▶ [RECORDS FOR THIS TASK]
(** The [avg_size] fields of the groups of the stage
    [{"$group": {"_id": None, "avg_size": {"$avg": "$size"}}}]: one group
    with the average of the sizes, and no group for an empty collection. *)
Definition avg_size_groups (docs : list document) : list number :=
  match docs with
  | [] => []
  | _ :: _ =>
      [PyFloat (inject_Z (total_stored_size docs) / inject_Z (Z.of_nat (length docs)))]
  end.

(** [collection.aggregate(pipeline)]: the command is sent when the cursor
    is made. *)
Definition aggregate_avg_size : M (list number) :=
  server_request;;
  docs ← stored_documents;
  mret (avg_size_groups docs).

Definition display_mongo_summary : M unit :=
  total_docs ← count_documents;
  avg_file_size ← aggregate_avg_size;
  print [Lit (10%N :: py "--------- MongoDB Summary ---------")];;
  print [Lit (py "Total documents in MongoDB: "); Field (PyInt total_docs)];;
  for_each avg_file_size (λ avg_size,
    avg_kb ← lift (truediv avg_size (PyInt 1024));
    print [Lit (py "Average file size in MongoDB: "); Fixed2 avg_kb; Lit (py " KB")]);;
  print [Lit (py "-----------------------------------")].

Section script.
Context `{Unicode, NLTK, Numpy}.

(** The statements of the [__main__] block before [client.close()], for
    the directory [pdf_dir].  [start_time] and [end_time] are the two
    readings of [time.time()], [repr] is [repr] on a list of strings. *)
Definition main_statements (repr : list str → str) (sched : nat → nat)
    (start_time end_time : Q) (pdf_dir : str) : M unit :=
  process_all_pdfs sched pdf_dir;;
  print [Lit (py "Processed all PDFs in "); Field (PyFloat (end_time - start_time));
         Lit (py " seconds")];;
  display_mongo_summary;;
  pdf_files ← list_pdfs pdf_dir;
  print [Lit (py "PDFs found: " ++ repr pdf_files)].

(** The [__main__] block: the statements on the directory of the source,
    then [client.close()].  The flag tells whether the client was closed,
    which is the case when the statements before returned. *)
Definition main (repr : list str → str) (sched : nat → nat) (start_time end_time : Q)
    (st : state) : result unit * state * bool :=
  match main_statements repr sched start_time end_time (py "PDF_Folder_Path") st with
  | (Ok _, st') => (Ok (), st', true)
  | (Raise e, st') => (Raise e, st', false)
  end.
End script.

(** [repr] of a list of strings without quotes, backslashes and control
    characters. *)
Definition simple_repr (l : list str) : str :=
  py "[" ++ str_join (py ", ") ((λ s, py "'" ++ s ++ py "'") <$> l) ++ py "]".

(** ** Vocabulary of the further statements *)

(** The record [store_pdf_metadata] builds. *)
Definition metadata_of (file_path : str) (size : Z) (parsed_text summary : str)
    (keywords : list str) : document :=
  {| filename := os_path_basename file_path; path := file_path; size := size;
     content := parsed_text; summary := summary; keywords := keywords |}.

(** The line [store_pdf_metadata] prints. *)
Definition stored_line (file_path : str) : fstring :=
  [Lit (py "Stored metadata for " ++ os_path_basename file_path)].

(** The six lines of the report for the given counts. *)
Definition report_lines (processed failed total : Z) (avg : number) : list fstring :=
  [ [Lit (10%N :: py "--------- PDF Processing Report ---------")];
    [Lit (py "Total PDFs processed: "); Field (PyInt processed)];
    [Lit (py "Total PDFs failed: "); Field (PyInt failed)];
    [Lit (py "Total file size processed: ");
     Fixed2 (PyFloat (inject_Z total / inject_Z 1024)); Lit (py " KB")];
    [Lit (py "Average file size: ");
     Fixed2 (PyFloat (number_value avg / inject_Z 1024)); Lit (py " KB")];
    [Lit (py "----------------------------------------")] ].


(** The state a [try] block of [process_pdf] that returns leaves: the
    state [st1] after the insertion, then the printed line and the two
    counters. *)
Definition counted (file_path : str) (size : Z) (st1 : state) : state :=
  let st2 := set_stdout (stdout st1 ++ [stored_line file_path]) st1 in
  let st3 :=
    set_report_data
      (<[py "processed_files" := (counter (py "processed_files") st2 + 1)%Z]>
         (report_data st2)) st2 in
  set_report_data
    (<[py "total_size" := (counter (py "total_size") st3 + size)%Z]> (report_data st3)) st3.

(** The message of the exception for a blank text. *)
Definition empty_content : exn := ValueError (py "Parsed PDF content is empty").

(** The directory of [one_pdf] when the server refuses the next
    insertion. *)
Definition one_pdf_server_down : state :=
  set_mongo_faults [Some (LibraryError (py "connection refused"))] one_pdf.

▶ [ASSIGNMENT] Set down the full listing a second time, exactly as given.

▶ [ANSWER FOR THE TASK]
(** The [avg_size] fields of the groups of the stage
    [{"$group": {"_id": None, "avg_size": {"$avg": "$size"}}}]: one group
    with the average of the sizes, and no group for an empty collection. *)
Definition avg_size_groups (docs : list document) : list number :=
  match docs with
  | [] => []
  | _ :: _ =>
      [PyFloat (inject_Z (total_stored_size docs) / inject_Z (Z.of_nat (length docs)))]
  end.

(** [collection.aggregate(pipeline)]: the command is sent when the cursor
    is made. *)
Definition aggregate_avg_size : M (list number) :=
  server_request;;
  docs ← stored_documents;
  mret (avg_size_groups docs).

Definition display_mongo_summary : M unit :=
  total_docs ← count_documents;
  avg_file_size ← aggregate_avg_size;
  print [Lit (10%N :: py "--------- MongoDB Summary ---------")];;
  print [Lit (py "Total documents in MongoDB: "); Field (PyInt total_docs)];;
  for_each avg_file_size (λ avg_size,
    avg_kb ← lift (truediv avg_size (PyInt 1024));
    print [Lit (py "Average file size in MongoDB: "); Fixed2 avg_kb; Lit (py " KB")]);;
  print [Lit (py "-----------------------------------")].

Section script.
Context `{Unicode, NLTK, Numpy}.

(** The statements of the [__main__] block before [client.close()], for
    the directory [pdf_dir].  [start_time] and [end_time] are the two
    readings of [time.time()], [repr] is [repr] on a list of strings. *)
Definition main_statements (repr : list str → str) (sched : nat → nat)
    (start_time end_time : Q) (pdf_dir : str) : M unit :=
  process_all_pdfs sched pdf_dir;;
  print [Lit (py "Processed all PDFs in "); Field (PyFloat (end_time - start_time));
         Lit (py " seconds")];;
  display_mongo_summary;;
  pdf_files ← list_pdfs pdf_dir;
  print [Lit (py "PDFs found: " ++ repr pdf_files)].

(** The [__main__] block: the statements on the directory of the source,
    then [client.close()].  The flag tells whether the client was closed,
    which is the case when the statements before returned. *)
Definition main (repr : list str → str) (sched : nat → nat) (start_time end_time : Q)
    (st : state) : result unit * state * bool :=
  match main_statements repr sched start_time end_time (py "PDF_Folder_Path") st with
  | (Ok _, st') => (Ok (), st', true)
  | (Raise e, st') => (Raise e, st', false)
  end.
End script.

(** [repr] of a list of strings without quotes, backslashes and control
    characters. *)
Definition simple_repr (l : list str) : str :=
  py "[" ++ str_join (py ", ") ((λ s, py "'" ++ s ++ py "'") <$> l) ++ py "]".

(** ** Vocabulary of the further statements *)

(** The record [store_pdf_metadata] builds. *)
Definition metadata_of (file_path : str) (size : Z) (parsed_text summary : str)
    (keywords : list str) : document :=
  {| filename := os_path_basename file_path; path := file_path; size := size;
     content := parsed_text; summary := summary; keywords := keywords |}.

(** The line [store_pdf_metadata] prints. *)
Definition stored_line (file_path : str) : fstring :=
  [Lit (py "Stored metadata for " ++ os_path_basename file_path)].

(** The six lines of the report for the given counts. *)
Definition report_lines (processed failed total : Z) (avg : number) : list fstring :=
  [ [Lit (10%N :: py "--------- PDF Processing Report ---------")];
    [Lit (py "Total PDFs processed: "); Field (PyInt processed)];
    [Lit (py "Total PDFs failed: "); Field (PyInt failed)];
    [Lit (py "Total file size processed: ");
     Fixed2 (PyFloat (inject_Z total / inject_Z 1024)); Lit (py " KB")];
    [Lit (py "Average file size: ");
     Fixed2 (PyFloat (number_value avg / inject_Z 1024)); Lit (py " KB")];
    [Lit (py "----------------------------------------")] ].


(** The state a [try] block of [process_pdf] that returns leaves: the
    state [st1] after the insertion, then the printed line and the two
    counters. *)
Definition counted (file_path : str) (size : Z) (st1 : state) : state :=
  let st2 := set_stdout (stdout st1 ++ [stored_line file_path]) st1 in
  let st3 :=
    set_report_data
      (<[py "processed_files" := (counter (py "processed_files") st2 + 1)%Z]>
         (report_data st2)) st2 in
  set_report_data
    (<[py "total_size" := (counter (py "total_size") st3 + size)%Z]> (report_data st3)) st3.

(** The message of the exception for a blank text. *)
Definition empty_content : exn := ValueError (py "Parsed PDF content is empty").

(** The directory of [one_pdf] when the server refuses the next
    insertion. *)
Definition one_pdf_server_down : state :=
  set_mongo_faults [Some (LibraryError (py "connection refused"))] one_pdf.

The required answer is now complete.